**WHAT YOU WILL DO**.
Search the listing below for the string "adjacencyList", then copy every line it appears in.

**MATERIALS PROVIDED**.
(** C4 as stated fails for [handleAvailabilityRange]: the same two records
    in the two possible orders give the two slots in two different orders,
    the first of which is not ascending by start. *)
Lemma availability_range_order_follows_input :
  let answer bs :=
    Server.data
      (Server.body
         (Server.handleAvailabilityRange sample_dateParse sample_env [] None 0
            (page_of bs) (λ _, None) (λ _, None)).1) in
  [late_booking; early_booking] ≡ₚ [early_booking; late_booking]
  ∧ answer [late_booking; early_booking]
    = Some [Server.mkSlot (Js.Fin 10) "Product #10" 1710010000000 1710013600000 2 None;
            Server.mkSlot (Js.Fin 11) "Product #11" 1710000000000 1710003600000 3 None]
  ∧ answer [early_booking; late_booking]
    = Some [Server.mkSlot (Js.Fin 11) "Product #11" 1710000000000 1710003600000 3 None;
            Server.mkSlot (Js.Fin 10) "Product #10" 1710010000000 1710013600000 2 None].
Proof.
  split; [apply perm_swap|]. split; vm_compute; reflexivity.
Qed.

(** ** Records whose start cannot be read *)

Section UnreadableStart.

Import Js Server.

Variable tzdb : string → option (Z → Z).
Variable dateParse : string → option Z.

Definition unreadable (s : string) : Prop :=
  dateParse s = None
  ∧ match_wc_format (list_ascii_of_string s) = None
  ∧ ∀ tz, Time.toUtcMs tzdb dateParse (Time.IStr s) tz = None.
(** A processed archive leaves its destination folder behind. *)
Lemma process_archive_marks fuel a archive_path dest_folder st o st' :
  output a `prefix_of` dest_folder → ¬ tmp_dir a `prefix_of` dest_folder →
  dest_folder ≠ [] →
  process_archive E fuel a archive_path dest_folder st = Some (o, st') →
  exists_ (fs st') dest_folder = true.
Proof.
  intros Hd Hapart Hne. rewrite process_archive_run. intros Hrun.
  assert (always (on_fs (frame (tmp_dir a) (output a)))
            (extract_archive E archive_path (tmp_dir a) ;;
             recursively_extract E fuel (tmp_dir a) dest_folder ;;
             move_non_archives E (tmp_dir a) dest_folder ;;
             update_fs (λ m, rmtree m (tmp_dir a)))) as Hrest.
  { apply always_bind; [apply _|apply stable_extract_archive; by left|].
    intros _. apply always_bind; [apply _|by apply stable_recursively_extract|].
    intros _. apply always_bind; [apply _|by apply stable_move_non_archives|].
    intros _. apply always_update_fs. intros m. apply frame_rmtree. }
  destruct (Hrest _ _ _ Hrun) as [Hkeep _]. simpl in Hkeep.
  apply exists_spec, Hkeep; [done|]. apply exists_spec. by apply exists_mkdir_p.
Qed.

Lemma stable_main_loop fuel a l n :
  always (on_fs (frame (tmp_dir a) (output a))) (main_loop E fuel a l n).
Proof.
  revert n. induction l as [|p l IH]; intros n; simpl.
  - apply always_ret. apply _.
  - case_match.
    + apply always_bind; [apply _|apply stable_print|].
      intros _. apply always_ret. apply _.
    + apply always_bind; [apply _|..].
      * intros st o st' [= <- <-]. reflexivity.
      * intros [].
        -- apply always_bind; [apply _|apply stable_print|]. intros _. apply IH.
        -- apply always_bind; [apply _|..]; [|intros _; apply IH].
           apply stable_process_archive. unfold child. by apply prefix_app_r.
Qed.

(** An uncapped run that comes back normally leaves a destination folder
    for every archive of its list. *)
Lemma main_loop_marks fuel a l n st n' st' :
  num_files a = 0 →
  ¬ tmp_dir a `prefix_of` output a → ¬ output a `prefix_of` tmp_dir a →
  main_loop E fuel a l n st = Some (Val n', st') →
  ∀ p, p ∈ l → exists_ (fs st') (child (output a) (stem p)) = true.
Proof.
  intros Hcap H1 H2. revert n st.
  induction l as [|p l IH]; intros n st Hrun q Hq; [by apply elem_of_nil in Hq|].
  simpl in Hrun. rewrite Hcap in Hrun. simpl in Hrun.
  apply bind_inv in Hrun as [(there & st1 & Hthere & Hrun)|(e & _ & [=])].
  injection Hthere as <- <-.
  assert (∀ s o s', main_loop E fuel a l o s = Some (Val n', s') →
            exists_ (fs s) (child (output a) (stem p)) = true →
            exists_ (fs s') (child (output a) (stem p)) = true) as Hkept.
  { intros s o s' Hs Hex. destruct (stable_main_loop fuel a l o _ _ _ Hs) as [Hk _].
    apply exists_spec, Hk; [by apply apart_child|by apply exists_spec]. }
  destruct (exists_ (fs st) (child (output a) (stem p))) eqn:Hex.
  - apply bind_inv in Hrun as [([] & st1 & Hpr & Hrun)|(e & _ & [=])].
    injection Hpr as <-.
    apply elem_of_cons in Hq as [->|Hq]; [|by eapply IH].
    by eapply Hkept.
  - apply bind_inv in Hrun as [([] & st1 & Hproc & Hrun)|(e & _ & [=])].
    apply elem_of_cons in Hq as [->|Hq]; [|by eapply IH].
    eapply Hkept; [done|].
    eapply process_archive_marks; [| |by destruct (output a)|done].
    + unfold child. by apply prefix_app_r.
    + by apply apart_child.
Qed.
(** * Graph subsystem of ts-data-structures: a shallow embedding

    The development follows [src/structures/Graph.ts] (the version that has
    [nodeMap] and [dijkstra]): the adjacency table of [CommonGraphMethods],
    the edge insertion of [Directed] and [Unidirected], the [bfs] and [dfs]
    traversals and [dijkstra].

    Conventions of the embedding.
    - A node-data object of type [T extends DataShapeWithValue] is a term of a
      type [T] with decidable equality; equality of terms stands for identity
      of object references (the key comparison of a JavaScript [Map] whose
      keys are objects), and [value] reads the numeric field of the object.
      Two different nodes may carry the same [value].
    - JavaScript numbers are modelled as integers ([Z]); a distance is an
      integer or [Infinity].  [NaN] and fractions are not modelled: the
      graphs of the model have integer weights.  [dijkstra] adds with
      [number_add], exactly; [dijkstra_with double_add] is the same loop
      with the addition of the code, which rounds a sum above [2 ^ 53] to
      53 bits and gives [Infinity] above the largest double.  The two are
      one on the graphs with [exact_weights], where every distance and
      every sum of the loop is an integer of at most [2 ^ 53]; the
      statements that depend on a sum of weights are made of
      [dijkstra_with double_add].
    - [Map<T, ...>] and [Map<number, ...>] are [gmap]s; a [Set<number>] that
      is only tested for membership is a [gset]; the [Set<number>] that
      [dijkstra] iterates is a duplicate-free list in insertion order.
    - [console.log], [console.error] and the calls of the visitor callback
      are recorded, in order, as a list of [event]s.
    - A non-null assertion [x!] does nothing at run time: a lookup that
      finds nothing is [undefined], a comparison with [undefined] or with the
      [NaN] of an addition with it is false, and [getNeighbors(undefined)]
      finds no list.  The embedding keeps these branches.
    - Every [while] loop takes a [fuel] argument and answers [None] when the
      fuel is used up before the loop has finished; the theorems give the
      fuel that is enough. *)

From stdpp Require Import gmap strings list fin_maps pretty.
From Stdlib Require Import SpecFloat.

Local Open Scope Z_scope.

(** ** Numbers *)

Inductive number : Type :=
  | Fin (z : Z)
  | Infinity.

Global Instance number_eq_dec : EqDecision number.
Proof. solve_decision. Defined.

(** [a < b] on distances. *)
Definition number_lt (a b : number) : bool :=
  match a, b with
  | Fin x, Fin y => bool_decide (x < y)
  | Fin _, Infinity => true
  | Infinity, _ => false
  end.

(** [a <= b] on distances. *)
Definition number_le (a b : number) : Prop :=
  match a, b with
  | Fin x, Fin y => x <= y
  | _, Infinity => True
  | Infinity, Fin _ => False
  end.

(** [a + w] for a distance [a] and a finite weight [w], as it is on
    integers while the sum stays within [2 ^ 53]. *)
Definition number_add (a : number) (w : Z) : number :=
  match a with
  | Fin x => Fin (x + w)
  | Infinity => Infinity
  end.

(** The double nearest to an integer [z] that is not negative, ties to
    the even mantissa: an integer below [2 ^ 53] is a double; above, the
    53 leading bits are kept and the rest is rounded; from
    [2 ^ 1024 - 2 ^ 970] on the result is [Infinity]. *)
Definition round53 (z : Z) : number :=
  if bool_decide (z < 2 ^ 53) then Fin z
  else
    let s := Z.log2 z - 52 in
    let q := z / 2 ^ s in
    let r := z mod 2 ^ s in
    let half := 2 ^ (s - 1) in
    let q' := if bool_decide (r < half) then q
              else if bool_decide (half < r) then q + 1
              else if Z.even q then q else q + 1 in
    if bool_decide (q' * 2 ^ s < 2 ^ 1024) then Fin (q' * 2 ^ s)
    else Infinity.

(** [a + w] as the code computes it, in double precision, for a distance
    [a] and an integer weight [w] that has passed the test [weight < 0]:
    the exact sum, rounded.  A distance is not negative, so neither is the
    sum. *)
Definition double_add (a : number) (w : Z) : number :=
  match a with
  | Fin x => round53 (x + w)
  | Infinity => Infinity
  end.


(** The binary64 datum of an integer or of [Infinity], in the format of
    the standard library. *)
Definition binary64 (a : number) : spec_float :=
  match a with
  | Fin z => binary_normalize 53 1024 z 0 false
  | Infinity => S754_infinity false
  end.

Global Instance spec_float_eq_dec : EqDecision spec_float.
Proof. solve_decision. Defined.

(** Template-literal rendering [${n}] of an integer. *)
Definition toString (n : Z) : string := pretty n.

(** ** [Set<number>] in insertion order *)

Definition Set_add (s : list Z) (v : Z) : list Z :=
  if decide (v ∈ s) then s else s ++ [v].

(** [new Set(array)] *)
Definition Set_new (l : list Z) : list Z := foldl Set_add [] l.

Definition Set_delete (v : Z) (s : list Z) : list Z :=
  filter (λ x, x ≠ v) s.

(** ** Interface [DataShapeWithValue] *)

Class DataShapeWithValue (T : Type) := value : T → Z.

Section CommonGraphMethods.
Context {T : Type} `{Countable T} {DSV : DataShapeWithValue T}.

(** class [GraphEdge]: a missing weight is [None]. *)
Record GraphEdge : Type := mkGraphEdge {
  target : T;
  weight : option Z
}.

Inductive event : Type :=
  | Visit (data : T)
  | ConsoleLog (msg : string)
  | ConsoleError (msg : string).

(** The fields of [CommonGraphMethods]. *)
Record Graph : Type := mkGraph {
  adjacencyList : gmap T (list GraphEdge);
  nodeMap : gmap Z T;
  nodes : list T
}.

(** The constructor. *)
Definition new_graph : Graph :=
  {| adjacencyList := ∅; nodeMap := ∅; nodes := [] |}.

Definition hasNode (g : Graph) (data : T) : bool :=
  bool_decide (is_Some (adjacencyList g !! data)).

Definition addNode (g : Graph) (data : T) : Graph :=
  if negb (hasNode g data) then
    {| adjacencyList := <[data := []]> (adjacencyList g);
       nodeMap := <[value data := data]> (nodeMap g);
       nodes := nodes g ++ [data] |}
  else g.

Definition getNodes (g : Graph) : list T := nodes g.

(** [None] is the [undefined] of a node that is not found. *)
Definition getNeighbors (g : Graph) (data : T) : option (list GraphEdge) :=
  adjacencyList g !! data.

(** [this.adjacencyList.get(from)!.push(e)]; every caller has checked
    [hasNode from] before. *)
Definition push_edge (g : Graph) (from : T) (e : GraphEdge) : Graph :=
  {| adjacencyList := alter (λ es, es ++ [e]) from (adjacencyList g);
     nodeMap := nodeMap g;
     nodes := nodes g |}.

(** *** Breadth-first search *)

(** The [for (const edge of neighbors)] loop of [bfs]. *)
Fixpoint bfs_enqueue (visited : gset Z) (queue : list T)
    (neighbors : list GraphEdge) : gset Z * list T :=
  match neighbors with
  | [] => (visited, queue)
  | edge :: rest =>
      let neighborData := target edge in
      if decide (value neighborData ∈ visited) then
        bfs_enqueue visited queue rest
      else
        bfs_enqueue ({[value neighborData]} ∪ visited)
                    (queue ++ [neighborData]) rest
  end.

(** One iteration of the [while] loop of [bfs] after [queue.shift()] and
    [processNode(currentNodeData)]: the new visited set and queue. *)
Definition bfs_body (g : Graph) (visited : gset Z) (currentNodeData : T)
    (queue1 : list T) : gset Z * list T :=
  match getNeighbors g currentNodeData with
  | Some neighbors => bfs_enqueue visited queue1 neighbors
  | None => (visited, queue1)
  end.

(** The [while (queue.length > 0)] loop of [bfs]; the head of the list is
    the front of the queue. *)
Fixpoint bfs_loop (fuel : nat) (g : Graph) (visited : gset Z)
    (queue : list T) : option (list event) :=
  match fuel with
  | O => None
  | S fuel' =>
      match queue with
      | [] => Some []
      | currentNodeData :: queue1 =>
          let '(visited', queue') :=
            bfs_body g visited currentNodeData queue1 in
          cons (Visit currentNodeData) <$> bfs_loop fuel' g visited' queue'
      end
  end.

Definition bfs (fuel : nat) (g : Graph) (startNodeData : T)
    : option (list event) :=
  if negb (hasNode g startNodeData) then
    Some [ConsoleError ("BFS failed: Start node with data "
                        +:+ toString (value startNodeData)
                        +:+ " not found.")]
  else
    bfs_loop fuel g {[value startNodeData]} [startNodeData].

**RESPONSE AREA**.
  adjacencyList : gmap T (list GraphEdge);
  {| adjacencyList := ∅; nodeMap := ∅; nodes := [] |}.
  bool_decide (is_Some (adjacencyList g !! data)).
    {| adjacencyList := <[data := []]> (adjacencyList g);
  adjacencyList g !! data.
(** [this.adjacencyList.get(from)!.push(e)]; every caller has checked
  {| adjacencyList := alter (λ es, es ++ [e]) from (adjacencyList g);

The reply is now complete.